Il s'éloigna rapidement d'Isabella et remonta la capuche de sa robe noire.
Isabella demeura là, immobile, laissant Joe disparaître vers la zone des réservoirs d'eau, probablement pour se dissimuler. Elle rebroussa chemin à travers la porte, dévalant les escaliers jusqu'à apercevoir Loraine qui l'attendait au dernier palier.
Elle fit la moue, se remémorant la brutalité avec laquelle son frère avait traité son petit ami.
— Je te déteste ! lança-t-elle.
— T'es vraiment bête ! répliqua Loraine doucement, le visage encore marqué de colère. — T'es vraiment bête, tu veux créer des problèmes. Pourquoi t'as dû le voir alors que vous pouviez parler au téléphone ? C'est un endroit trop dangereux parce que madame Juliana et ses proches sont encore dans les parages. Si l'un d'eux découvre que tu te pelotes avec cet homme inutile, les conséquences seront terribles !
Isabella garda le silence, détournant le visage, mais elle ne pouvait nier que Loraine avait raison.
— Je vais rester dans cette ville jusqu'à ce que ton travail soit terminé, annonça Loraine.
Isabella fronça les sourcils et le regarda. — Et ton boulot ? demanda-t-elle, surprise, se souvenant que Loraine travaillait comme mécanicien dans un garage d'Adjamé.
— Je vais démissionner et chercher un nouveau travail ici, répondit-il en détournant le regard. — N'importe quel boulot dans cette ville, je le ferai plutôt que de te laisser seule.
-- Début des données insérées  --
(* ===== verification/ReportTransfer.v ===== *)
(** Acceptance, storage and expiry of reports: the spool of encrypted packages
    ([report_transfer/storage.py]), submission, status, downloads and clean-up ([services.py])
    and the loaders of what was submitted ([exports.py]). *)
From Stdlib Require Import Ascii.
From S2P Require Import Prelude Text Encoding Models Registry Store Authorization Fingerprint.
From S2P Require Import ApplicationSecrets Manifests MailProviders MailServices ReportDelivery.
From S2P Require Import JsonText ReportDocuments.

(** The directory of the spool: where it is and where the other stores are ([None]: not
    set), as the components of resolved paths; [uuid4]; and when the operating system
    refuses to write a file, to remove a payload or to remove a receipt. *)
Class ReportStorage := {
  REPORT_TRANSFER_ROOT : list string;
  other_roots : list (option (list string));
  uuid4 : Db → N;
  write_fails : Db → bool;
  unlink_fails : Db → string → bool;
  receipt_unlink_fails : Db → N → bool
}.

Definition MICROSECONDS_PER_HOUR : Z := 60 * 60 * 1000000.

(** [transaction.atomic()] around work with files: the spool is outside the database, so an
    exception leaves the files as they are. *)
Definition transaction_files {A} (m : M Db A) : M Db A := λ s,
  match m s with
  | (Val a, s') => (Val a, s')
  | (Exc e, s') => (Exc e, s <| db_spool := db_spool s' |> <| db_receipts := db_receipts s' |>)
  end.

(** [except (OSError, TransferError)] *)
Definition storage_failure (k : exn_class) : bool :=
  match k with EOSError | ETransfer _ _ => true | _ => false end.

(** [except TransferError] *)
Definition is_transfer_error (k : exn_class) : bool :=
  match k with ETransfer _ _ => true | _ => false end.

(** ** Storage *)

Section storage.
Context `{ReportStorage, MailEnvironment}.

(** [path.is_relative_to(other)] *)
Fixpoint is_relative_to (path other : list string) : bool :=
  match other, path with
  | [], _ => true
  | o :: other', p :: path' => String.eqb o p && is_relative_to path' other'
  | _ :: _, [] => false
  end.

Definition storage_unavailable {A} : M Db A := transfer_error "report_storage_unavailable" 503.

(** [root]: the spool shares no directory with the other stores. *)
Definition root : M Db unit :=
  if existsb (λ other, match other with
                       | Some o => is_relative_to REPORT_TRANSFER_ROOT o
                                   || is_relative_to o REPORT_TRANSFER_ROOT
                       | None => false
                       end) other_roots
  then storage_unavailable else ret tt.

(** [key.removesuffix(".jwe")] *)
Definition remove_jwe (k : string) : string :=
  if ends_with ".jwe" k then str_take (String.length k - 4) k else k.

Definition payload_path (k : string) : M Db unit :=
  match parse_uuid (remove_jwe k) with
  | Some n => if String.eqb k (str_uuid n +:+ ".jwe") then root else storage_unavailable
  | None => storage_unavailable
  end.
Definition create_folder_body (actor library_id : N) (name : string) (parent_id : option N) : M Db N :=
  let! ' (l, _) := locked_library actor library_id "manage" in
  let! name := name_value name false in
  let! parent := parent_entry library_id parent_id in
  validate_location library_id name parent None true ;;;
  let! k := create_entry (mkEntry library_id parent name true None actor) in
  changed actor library_id l "library_entry" k "folder_created" [] ;;;
  ret k.

Definition edit_entry_body (actor library_id entry_id : N) (name : option string)
    (parent_id : option N) (move : bool) : M Db unit :=
  let! ' (l, _) := locked_library actor library_id "manage" in
  let! entry := scoped_entry library_id entry_id false in
  let! new_name := match name with
                   | Some n => name_value n (negb (en_is_folder entry))
                   | None => ret (en_name entry)
                   end in
  let! parent := if move then parent_entry library_id parent_id else ret (en_parent entry) in
  validate_location library_id new_name parent (Some entry_id) (en_is_folder entry) ;;;
  if String.eqb new_name (en_name entry) && bool_decide (parent = en_parent entry) then ret tt else
  save_entry entry_id (entry <| en_name := new_name |> <| en_parent := parent |>
    <| en_modified_by := actor |>) ;;;
  changed actor library_id l "library_entry" entry_id (if move then "moved" else "renamed")
    [("is_folder", JBool (en_is_folder entry)); ("parent_id", json_opt_id parent)].

(** [Entry.delete()]: the rows whose chain of parents reaches [root] go with it. *)
Fixpoint reaches (fuel : nat) (m : gmap N Entry) (root k : N) : bool :=
  N.eqb k root
  || match fuel, m !! k ≫= en_parent with
     | S fuel', Some p => reaches fuel' m root p
     | _, _ => false
     end.

Definition cascade (root : N) : M Db unit :=
  modify (λ s, s <| db_entries ::= λ m, filter (λ r, reaches (size m) m root r.1 = false) m |>).

(** The size of an item's content. *)
Definition entry_size (s : Db) (e : Entry) : Z :=
  match en_content e ≫= λ c, db_contents s !! c with Some c => co_size_bytes c | None => 0 end.

Definition sum_sizes (s : Db) (l : list (N * Entry)) : Z := foldr (λ r acc, entry_size s r.2 + acc) 0 l.
(* ===== verification/Retention.v ===== *)
(** Bounded retention of publication payloads: [apps/publications/retention.py]. *)
From S2P Require Import Prelude Models Store Registry Authorization Fingerprint Artifacts.
From S2P Require Import Restore Queue Build Worker Admin.

(** The outcomes of [_process_candidate]. *)
Inductive RetentionOutcome := Skipped | Obsoleted | SnapshotPurged.

(** [RetentionResult] *)
Record RetentionResult := mkRetentionResult {
  considered : Z; obsoleted : Z; snapshots_purged : Z; skipped : Z }.

Section retention.
Context `{Settings} `{Hash} `{DocumentGenerations} `{ArtifactStore}.

Definition retained_limit : Z := PUBLICATION_RETAINED_ROLLBACK_PREDECESSORS.

Definition is_ready_predecessor (scope_id : N) (p : DatasetPublication) : bool :=
  N.eqb (pub_scope_state p) scope_id && bool_decide (pub_status p = SUPERSEDED)
  && bool_decide (pub_artifact_status p = ARTIFACT_READY) && pub_artifact_ready p.

(** The newest READY predecessors of a scope, up to the limit. *)
Definition ranked_predecessors (s : Db) (scope_id : N) : list N :=
  (take (Z.to_nat retained_limit)
     (order_by (λ r, [- pub_version_number r.2])
        (rows (db_publications s) (λ _ p, is_ready_predecessor scope_id p)))).*1.

(** [_retained_predecessor_ids]: the rank is computed per scope. *)
Definition _retained_predecessor_ids (s : Db) (scope_ids : list N) : list N :=
  concat (ranked_predecessors s <$> scope_ids).

Definition protected_ids (scope_id : N) (scope : DatasetScopeState) : M Db (list N) :=
  if PUBLICATION_RETENTION_RESTORE_AWARE_ENABLED then
    let! selected := select_restorable_predecessors scope_id scope retained_limit in
    ret selected.*1
  else gets (λ s, ranked_predecessors s scope_id).

Definition _is_retained_predecessor (scope_id : N) (scope : DatasetScopeState) (pid : N) :
    M Db bool :=
  let! retained := protected_ids scope_id scope in
  ret (mem_N pid retained).

Definition is_superseded_in (scope_id : N) (p : DatasetPublication) : bool :=
  N.eqb (pub_scope_state p) scope_id && bool_decide (pub_status p = SUPERSEDED).

Definition by_age {A} (created : A → Z) (r : N * A) : list Z := [created r.2; Z.of_N r.1].

(** The superseded part of [_candidate_ids]. *)
Definition superseded_candidates (limit : Z) : M Db (list N) :=
  if PUBLICATION_RETENTION_RESTORE_AWARE_ENABLED then
    let! history := gets db_publications in
    let! scopes := select_ordered db_scopes
      (λ scope_id _, exists_row history (λ _ p, is_superseded_in scope_id p)) by_pk in
    fold_m (λ ids '(scope_id, scope),
      let! selected := select_restorable_predecessors scope_id scope retained_limit in
      let! more := select_ordered db_publications
        (λ pid p, is_superseded_in scope_id p && negb (mem_N pid selected.*1))
        (by_age pub_created_at) in
      ret (ids ++ take (Z.to_nat (limit - Z.of_nat (length ids))) more.*1)) [] scopes
  else
    let! scope_ids := gets (λ s, (map_to_list (db_scopes s)).*1) in
    let! retained := gets (λ s, _retained_predecessor_ids s scope_ids) in
    let! candidates := select_ordered db_publications
      (λ pid p, bool_decide (pub_status p = SUPERSEDED) && negb (mem_N pid retained))
      (by_age pub_created_at) in
    ret (take (Z.to_nat limit) candidates.*1).

Definition retention_cutoff (now : Z) : Z :=
  now - PUBLICATION_TERMINAL_SNAPSHOT_RETENTION_DAYS * MICROSECONDS_PER_DAY.

Definition is_expirable_status (st : PubStatus) : bool :=
  match st with PUB_FAILED | PUB_CANCELLED => true | _ => false end.

Definition _candidate_ids (limit now : Z) : M Db (list N) :=
  let! superseded_ids := superseded_candidates limit in
  let remaining := limit - Z.of_nat (length superseded_ids) in
  if remaining <=? 0 then ret superseded_ids else
  let! terminal := select_ordered db_publications (λ _ p,
    is_expirable_status (pub_status p) && opt_true (pub_source_snapshot p)
    && (pub_created_at p <=? retention_cutoff now)) (by_age pub_created_at) in
  ret (superseded_ids ++ take (Z.to_nat remaining) terminal.*1).

Definition _terminal_timestamp (publication : DatasetPublication)
    (job : option (N * PublicationJob)) : Z :=
  match job with
  | Some (_, j) => default (pub_created_at publication) (job_completed_at j)
  | None => pub_created_at publication
  end.

Definition _live_job (scope_id : N) : M Db (option (N * PublicationJob)) :=
  first_where db_jobs (λ _ j, N.eqb (job_scope_state j) scope_id && is_active_job j)
    (λ r, [job_created_at r.2]).

(** The branch for a superseded publication. *)
Definition process_superseded (pid : N) (p : DatasetPublication) (scope_id : N)
    (scope : DatasetScopeState) (dry_run : bool) : M Db RetentionOutcome :=
  if bool_decide (sc_current_published_publication scope = Some pid) then ret Skipped else
  let! retained := _is_retained_predecessor scope_id scope pid in
  if (retained : bool) then ret Skipped else
  if dry_run then ret Obsoleted else
  retire_publication pid p scope_id (sc_latest_built_publication scope)
    (sc_current_published_publication scope) ;;;
  record_event "publication.retention_obsoleted" None (pub_department p) (pub_station p)
    "dataset_publication" (Some pid)
    [("dataset_type_code", JStr (pub_dataset_type_code p));
     ("version_number", JInt (pub_version_number p))] ;;;
  ret Obsoleted.

(** The branch for a failed or cancelled publication. *)
Definition process_terminal (pid : N) (p : DatasetPublication)
    (related_job : option (N * PublicationJob)) (now : Z) (dry_run : bool) :
    M Db RetentionOutcome :=
  if negb (is_expirable_status (pub_status p)) then ret Skipped else
  if negb (opt_true (pub_source_snapshot p)) then ret Skipped else
  if retention_cutoff now <? _terminal_timestamp p related_job then ret Skipped else
  if dry_run then ret SnapshotPurged else
  save db_publications pid (λ p, p <| pub_source_snapshot := None |>) ;;;
  release_terminal_document_artifact_references pid p ;;;
  record_event "publication.retention_snapshot_purged" None (pub_department p)
    (pub_station p) "dataset_publication" (Some pid)
    [("dataset_type_code", JStr (pub_dataset_type_code p));
     ("version_number", JInt (pub_version_number p))] ;;;
  ret SnapshotPurged.

Definition _process_candidate (now : Z) (dry_run : bool) (pid : N) : M Db RetentionOutcome :=
  atomic (
    let! preview := find_obj db_publications pid in
    match preview with
    | None => ret Skipped
    | Some preview =>
        let scope_id := pub_scope_state preview in
        let! scope := find_obj db_scopes scope_id in
        match scope with
        | None => ret Skipped
        | Some scope =>
            let! live := _live_job scope_id in
            if opt_true live then ret Skipped else
            let! related_job := first_where db_jobs (λ _ j,
              N.eqb (job_scope_state j) scope_id
              && bool_decide (job_build_publication j = Some pid))
              (λ r, [- job_created_at r.2]) in
            let! publication := find_obj db_publications pid in
            match publication with
            | None => ret Skipped
            | Some p =>
                if negb (N.eqb (pub_scope_state p) scope_id) then ret Skipped else
                match pub_status p with
                | SUPERSEDED => process_superseded pid p scope_id scope dry_run
                | _ => process_terminal pid p related_job now dry_run
                end
            end
        end
    end).

Definition count_outcome (r : RetentionResult) (o : RetentionOutcome) : RetentionResult :=
  let '(mkRetentionResult c ob pu sk) := r in
  match o with
  | Obsoleted => mkRetentionResult (c + 1) (ob + 1) pu sk
  | SnapshotPurged => mkRetentionResult (c + 1) ob (pu + 1) sk
  | Skipped => mkRetentionResult (c + 1) ob pu (sk + 1)
  end.

(** [batch_size or settings.PUBLICATION_RETENTION_BATCH_SIZE]: zero is false. *)
Definition or_batch_size (batch_size : option Z) : Z :=
  match batch_size with
  | Some b => if b =? 0 then PUBLICATION_RETENTION_BATCH_SIZE else b
  | None => PUBLICATION_RETENTION_BATCH_SIZE
  end.

(** Each candidate in a transaction of its own. *)
Definition run_publication_retention (batch_size : option Z) (dry_run : bool) :
    M Db RetentionResult :=
  let limit := or_batch_size batch_size in
  guard (1 <=? limit) EValue "Publication retention batch size must be positive." ;;;
  let! now := timezone_now in
  let! ids := _candidate_ids limit now in
  fold_m (λ result pid,
    let! outcome := commit (_process_candidate now dry_run pid) in
    ret (count_outcome result outcome)) (mkRetentionResult 0 0 0 0) ids.
End retention.

(** ** Queries *)

Section queries.
Context `{Settings} `{DocumentGenerations}.

Lemma readonly_protected_ids c sc : readonly (protected_ids c sc).
Proof. unfold protected_ids. preserve. Qed.

Lemma readonly_live_job c : readonly (_live_job c).
Proof. unfold _live_job. preserve. Qed.

Lemma readonly_superseded_candidates n : readonly (superseded_candidates n).
Proof. unfold superseded_candidates. preserve. Qed.

End queries.

#[export] Hint Resolve readonly_protected_ids
  readonly_live_job
  readonly_superseded_candidates : preserves.

Lemma readonly_is_retained_predecessor `{Settings} `{DocumentGenerations} c sc pid :
  readonly (_is_retained_predecessor c sc pid).
Proof. unfold _is_retained_predecessor. preserve. Qed.

Lemma readonly_candidate_ids `{Settings} `{DocumentGenerations} n t :
  readonly (_candidate_ids n t).
Proof. unfold _candidate_ids. preserve. Qed.

#[export] Hint Resolve readonly_is_retained_predecessor readonly_candidate_ids : preserves.
Lemma registered_job V j job : Inv V → v_jobs V !! j = Some (job_view job) →
  DATASET_REGISTRY (job_dataset_type_code job) ≠ None.
Proof.
  intros I Hj. destruct (inv_job_scope V I _ _ Hj) as (sv & Hs & E).
  pose proof (inv_owner_ok V I _ _ Hs) as Ho. rewrite E in Ho. simpl in Ho.
  unfold validate_dataset_scope, get_dataset_definition, bind, get_or_raise, raise in Ho.
  destruct (DATASET_REGISTRY _); [discriminate|discriminate Ho].
Qed.

Lemma vwlp_freeze_claim now jid pid sc p snapshot fp jv pv V Q :
  v_jobs V !! jid = Some jv → v_pubs V !! pid = Some pv →
  Q tt (mkView (v_scopes V) (<[pid:=pub_to BUILDING pv]> (v_pubs V))
          (<[jid:=job_claimed pid jv]> (v_jobs V))) →
  vwlp (freeze_claim now jid pid sc p snapshot fp) V Q.
Proof.
  intros Hj Hp HQ. apply vwlp_bind. pub_to BUILDING. vskip.
  eapply (vwlp_job_move (job_claimed pid)); [exact Hj|intros; reflexivity|exact HQ].
Qed.

Lemma vwlp_claim_job r V : Inv V → candidate_ok V r →
  vwlp (_claim_job r) V (λ _ V', rtc lstep V V').
Proof.
  destruct r as [jid preview]. intros I (jv & Hjv & Eo). simpl in Hjv. apply vwlp_atomic.
  apply vwlp_bind, vwlp_locked_scope. intros k sc Hk Ho. apply vwlp_bind, vwlp_find_job;
    [|intros; apply vwlp_ret; reflexivity]. intros job Hj.
  rewrite Hjv in Hj. injection Hj as ->. simpl in Eo. injection Eo as _ Ed Ex Ec.
  assert (Hs : job_scope_state job = k).
  { eapply (job_scope V k sc jid job I Hk Hjv). rewrite Ho. congruence. }
  pose proof (registered_job _ _ _ I Hjv) as Hr.
  destruct (bool_decide _) eqn:Hp; bools; simpl; [|apply vwlp_ret; reflexivity].
  destruct (DATASET_REGISTRY _); [|congruence]. vskip.
  apply vwlp_bind, vwlp_current_source_state. intros sc' snapshot fp E'. vskip.
  apply vwlp_bind. eapply (vwlp_mono _ _ (λ _ V', V' = V)).
  { destruct (String.eqb _ _); [|vskip]; apply vwlp_ret; reflexivity. }
  intros sc2 V' ->. apply vwlp_bind.
  eapply (vwlp_mono _ _ (λ r V', rtc lstep V V' ∧ (r.1 = false → V' = V))).
  { destruct (_ && _); [|apply vwlp_ret; simpl; split; [reflexivity|auto]].
    apply vwlp_reconcile; [exact I|]. intros b sc3 V2 R2 _ _ _ Hb. simpl. auto. }
  intros [clean sc3] V2 [R2 Hb]. simpl in Hb.
  destruct clean; [apply vwlp_ret; exact R2|]. rewrite (Hb eq_refl). clear Hb R2 V2.
  apply vwlp_bind. unfold claim_publication. simpl.
  destruct (job_build_publication job) as [pid|] eqn:B.
  - destruct (inv_build V I _ _ _ Hjv B) as (pv & Hpv & _). vstep. apply vwlp_find_pub;
      [|congruence]. intros p Hpp. apply vwlp_ret. simpl.
    assert (pv_status (pub_view p) = STAGED) as Sp by (eapply (inv_pending V I); eassumption).
    simpl in Sp. rewrite Sp. simpl. apply vwlp_bind.
    eapply vwlp_freeze_claim; [exact Hjv|exact Hpp|]. apply vwlp_ret, rtc_once.
    eapply ls_claim; eassumption.
  - vstep. apply vwlp_allocate. intros pid ver Hn Hv. vstep. apply vwlp_get_pub. moved.
    intros p Hpp. rewrite lookup_insert_eq in Hpp. apply (inj Some) in Hpp.
    assert (Sp : pv_status (pub_view p) = STAGED) by (rewrite <- Hpp; reflexivity). simpl in Sp.
    apply vwlp_ret. simpl. rewrite Sp. simpl. apply vwlp_bind.
    eapply vwlp_freeze_claim; [exact Hjv|apply lookup_insert_eq|]. moved.
    rewrite insert_insert_eq. apply vwlp_ret, rtc_once. rewrite <- Hs in Hv |- *.
    exact (ls_claim_new V jid (job_view job) pid ver false Hjv Hp B Hn Hv).
Qed.

Lemma quiet_heartbeat_job jid : quiet (heartbeat_job jid).
Proof. unfold heartbeat_job. preserve. Qed.

Lemma claim_candidates_ok s : Forall (candidate_ok (view s)) (claim_candidates s).
Proof.
  apply Forall_forall. intros [j job] Hin. unfold claim_candidates in Hin.
  apply order_by_elem in Hin. apply (rows_jobs_view _ _ _ _ eq_refl) in Hin as [Hj _].
  eexists. split; [exact Hj|reflexivity].
Qed.
End queue_sim.
(** A transaction that commits lifecycle steps, then its callbacks. *)
Lemma commit_sim {A} (m : M Db A) s :
  (Inv (view s) → wlp m s (λ _ s', rtc lstep (view s) (view s'))) → sim s (commit m s).2.
Proof.
  intros Hm I. specialize (Hm I). unfold commit, wlp in *.
  destruct (m s) as [[a|e] s']; [|simpl; reflexivity].
  etrans; [exact Hm|].
  assert (P : simulated (bind (for_each (db_on_commit s') run_callback) (λ _, ret a))).
  { apply preserves_bind; [exact _| |auto with preserves].
    apply preserves_for_each; [exact _|]. apply simulated_run_callback. }
  specialize (P (s' <| db_on_commit := [] |>)). unfold sim in P.
  rewrite (unseen (tbl := db_on_commit)) in P. apply P.
  eapply Inv_steps; [exact I|exact Hm].
Qed.

Lemma simulated_commit {A} (m : M Db A) : simulated m → simulated (commit m).
Proof.
  intros Hm s. apply commit_sim. intros I. eapply wlp_mono; [apply preserves_wlp, Hm|].
  auto.
Qed.

(** ** Claiming *)

Lemma claim_first_sim cs s : Inv (view s) → Forall (candidate_ok (view s)) cs →
  rtc lstep (view s) (view (claim_first cs s).2).
Proof.
  revert s. induction cs as [|c cs IH]; intros s I Hc; simpl; [reflexivity|].
  inversion Hc as [|? ? Hc1 Hc2]; subst.
  assert (R : rtc lstep (view s) (view (commit (_claim_job c) s).2)).
  { apply commit_sim; [|exact I]. intros _. apply (vwlp_claim_job c); auto. }
  unfold bind. destruct (commit (_claim_job c) s) as [[o|e] s'] eqn:E; [|exact R].
  simpl in R. destruct o as [j|]; [exact R|]. etrans; [exact R|]. apply IH.
  - eapply Inv_steps; eassumption.
  - eapply Forall_impl; [exact Hc2|]. intros r. apply candidate_kept, R.
Qed.

Lemma simulated_claim_next_job : simulated claim_next_job.
Proof.
  intros s I. apply claim_first_sim; [exact I|apply claim_candidates_ok].
Qed.

(** ** Retention *)

Lemma simulated_run_publication_retention n dry : simulated (run_publication_retention n dry).
Proof.
  unfold run_publication_retention.
  apply preserves_bind; [exact _|auto with preserves|intros _].
  apply preserves_bind; [exact _|auto with preserves|intros now].
  apply preserves_bind; [exact _|auto with preserves|intros ids].
  apply preserves_fold_m; [exact _|]. intros r pid.
  apply preserves_bind; [exact _|apply simulated_commit, simulated_process_candidate|].
  auto with preserves.
Qed.
(** ** Building *)

Context `{BuildersQuiet} (interleave : nat → M Db unit)
  (Hint : ∀ n, simulated (interleave n)).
Peut-être que tu te sentiras libre et que tu pourras pas te retenir de voir cet homme inutile...
— Il s'appelle Joe ! insista Isabella.
— Pour moi, il est inutile maintenant ! rétorqua Loraine sèchement, puis il se dirigea vers l'ascenseur. "Il faudrait que je me rapproche de Hunter ou que je lui demande un travail. Je suis sûr qu'il pourrait tomber amoureux de ma sœur... Et notre vie s'améliorerait", songea-t-il, le regard empreint d'une ambition froide.